### What to produce
Copy each line below in which the string "simpl" appears.

(Beginning of Data for this task)

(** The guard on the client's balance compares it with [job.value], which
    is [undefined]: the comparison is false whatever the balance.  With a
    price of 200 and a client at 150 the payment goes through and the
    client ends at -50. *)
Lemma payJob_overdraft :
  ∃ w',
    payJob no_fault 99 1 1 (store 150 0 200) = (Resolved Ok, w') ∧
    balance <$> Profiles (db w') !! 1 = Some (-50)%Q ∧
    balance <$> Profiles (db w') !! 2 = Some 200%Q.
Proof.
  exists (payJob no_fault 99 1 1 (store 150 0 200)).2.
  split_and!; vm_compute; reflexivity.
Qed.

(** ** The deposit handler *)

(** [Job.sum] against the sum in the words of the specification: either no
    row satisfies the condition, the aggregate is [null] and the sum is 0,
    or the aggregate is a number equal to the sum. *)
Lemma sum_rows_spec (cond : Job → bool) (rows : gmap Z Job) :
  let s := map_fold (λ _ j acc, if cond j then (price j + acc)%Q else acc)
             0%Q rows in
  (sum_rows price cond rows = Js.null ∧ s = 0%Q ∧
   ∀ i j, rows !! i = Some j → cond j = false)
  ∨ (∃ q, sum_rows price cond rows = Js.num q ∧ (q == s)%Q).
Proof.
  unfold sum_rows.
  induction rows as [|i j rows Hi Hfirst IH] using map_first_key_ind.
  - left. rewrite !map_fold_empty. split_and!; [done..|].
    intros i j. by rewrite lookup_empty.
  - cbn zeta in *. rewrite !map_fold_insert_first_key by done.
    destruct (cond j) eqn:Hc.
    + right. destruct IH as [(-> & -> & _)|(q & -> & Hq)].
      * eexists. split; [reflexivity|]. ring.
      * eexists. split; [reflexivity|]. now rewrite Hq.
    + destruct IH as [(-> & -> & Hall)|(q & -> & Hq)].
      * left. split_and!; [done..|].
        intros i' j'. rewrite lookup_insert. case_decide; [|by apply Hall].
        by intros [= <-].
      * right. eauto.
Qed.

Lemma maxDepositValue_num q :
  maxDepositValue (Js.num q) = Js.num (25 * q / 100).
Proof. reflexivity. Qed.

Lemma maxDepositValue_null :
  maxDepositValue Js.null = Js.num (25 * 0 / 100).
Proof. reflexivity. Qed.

(End of Data for this task)
(Beginning of Data for this task)

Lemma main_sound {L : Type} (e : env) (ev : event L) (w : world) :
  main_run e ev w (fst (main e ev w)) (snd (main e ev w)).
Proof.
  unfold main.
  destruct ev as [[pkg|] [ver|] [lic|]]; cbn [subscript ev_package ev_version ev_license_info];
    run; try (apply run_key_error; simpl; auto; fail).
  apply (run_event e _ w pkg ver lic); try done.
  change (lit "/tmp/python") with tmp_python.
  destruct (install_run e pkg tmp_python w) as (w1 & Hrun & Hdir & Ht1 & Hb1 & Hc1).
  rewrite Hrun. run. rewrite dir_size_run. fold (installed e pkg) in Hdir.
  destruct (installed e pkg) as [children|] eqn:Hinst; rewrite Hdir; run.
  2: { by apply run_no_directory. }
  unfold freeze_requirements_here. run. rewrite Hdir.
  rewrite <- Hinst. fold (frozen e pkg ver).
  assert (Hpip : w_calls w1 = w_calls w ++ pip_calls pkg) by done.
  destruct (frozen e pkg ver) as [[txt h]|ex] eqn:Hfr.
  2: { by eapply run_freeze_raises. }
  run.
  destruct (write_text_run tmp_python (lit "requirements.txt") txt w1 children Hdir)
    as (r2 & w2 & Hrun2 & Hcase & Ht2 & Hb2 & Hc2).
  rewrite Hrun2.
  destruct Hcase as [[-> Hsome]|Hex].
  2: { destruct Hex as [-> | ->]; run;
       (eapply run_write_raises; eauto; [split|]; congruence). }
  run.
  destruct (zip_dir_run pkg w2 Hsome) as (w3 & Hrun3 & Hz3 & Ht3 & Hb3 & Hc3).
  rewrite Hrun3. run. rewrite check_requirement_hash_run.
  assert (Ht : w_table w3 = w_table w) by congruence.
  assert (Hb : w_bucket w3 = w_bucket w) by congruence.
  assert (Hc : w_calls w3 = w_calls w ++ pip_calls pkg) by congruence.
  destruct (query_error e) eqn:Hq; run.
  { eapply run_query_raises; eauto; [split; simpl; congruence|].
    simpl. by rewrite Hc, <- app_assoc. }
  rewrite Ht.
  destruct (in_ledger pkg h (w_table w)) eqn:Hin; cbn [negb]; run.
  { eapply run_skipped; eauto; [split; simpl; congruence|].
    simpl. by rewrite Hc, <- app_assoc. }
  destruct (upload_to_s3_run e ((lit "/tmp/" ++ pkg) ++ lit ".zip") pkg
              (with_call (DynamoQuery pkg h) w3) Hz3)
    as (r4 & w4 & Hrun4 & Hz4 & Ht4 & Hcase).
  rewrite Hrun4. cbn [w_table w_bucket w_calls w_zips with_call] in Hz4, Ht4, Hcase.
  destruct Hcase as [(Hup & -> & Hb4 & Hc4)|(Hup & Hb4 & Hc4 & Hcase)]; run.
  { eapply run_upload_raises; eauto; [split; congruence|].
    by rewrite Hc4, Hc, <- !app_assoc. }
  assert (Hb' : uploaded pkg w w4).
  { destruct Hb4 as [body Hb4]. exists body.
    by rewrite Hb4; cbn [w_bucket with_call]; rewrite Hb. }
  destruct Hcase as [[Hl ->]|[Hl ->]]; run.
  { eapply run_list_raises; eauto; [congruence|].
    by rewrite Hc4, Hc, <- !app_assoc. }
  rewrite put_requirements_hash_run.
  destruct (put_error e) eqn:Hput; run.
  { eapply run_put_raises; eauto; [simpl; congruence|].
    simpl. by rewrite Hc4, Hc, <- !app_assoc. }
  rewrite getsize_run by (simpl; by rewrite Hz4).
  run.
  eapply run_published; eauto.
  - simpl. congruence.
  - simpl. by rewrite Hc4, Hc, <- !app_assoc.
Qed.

(End of Data for this task)

### Your solution
    run; try (apply run_key_error; simpl; auto; fail).
  { eapply run_query_raises; eauto; [split; simpl; congruence|].
    simpl. by rewrite Hc, <- app_assoc. }
  { eapply run_skipped; eauto; [split; simpl; congruence|].
    simpl. by rewrite Hc, <- app_assoc. }
  { eapply run_put_raises; eauto; [simpl; congruence|].
    simpl. by rewrite Hc4, Hc, <- !app_assoc. }
  rewrite getsize_run by (simpl; by rewrite Hz4).
  - simpl. congruence.
  - simpl. by rewrite Hc4, Hc, <- !app_assoc.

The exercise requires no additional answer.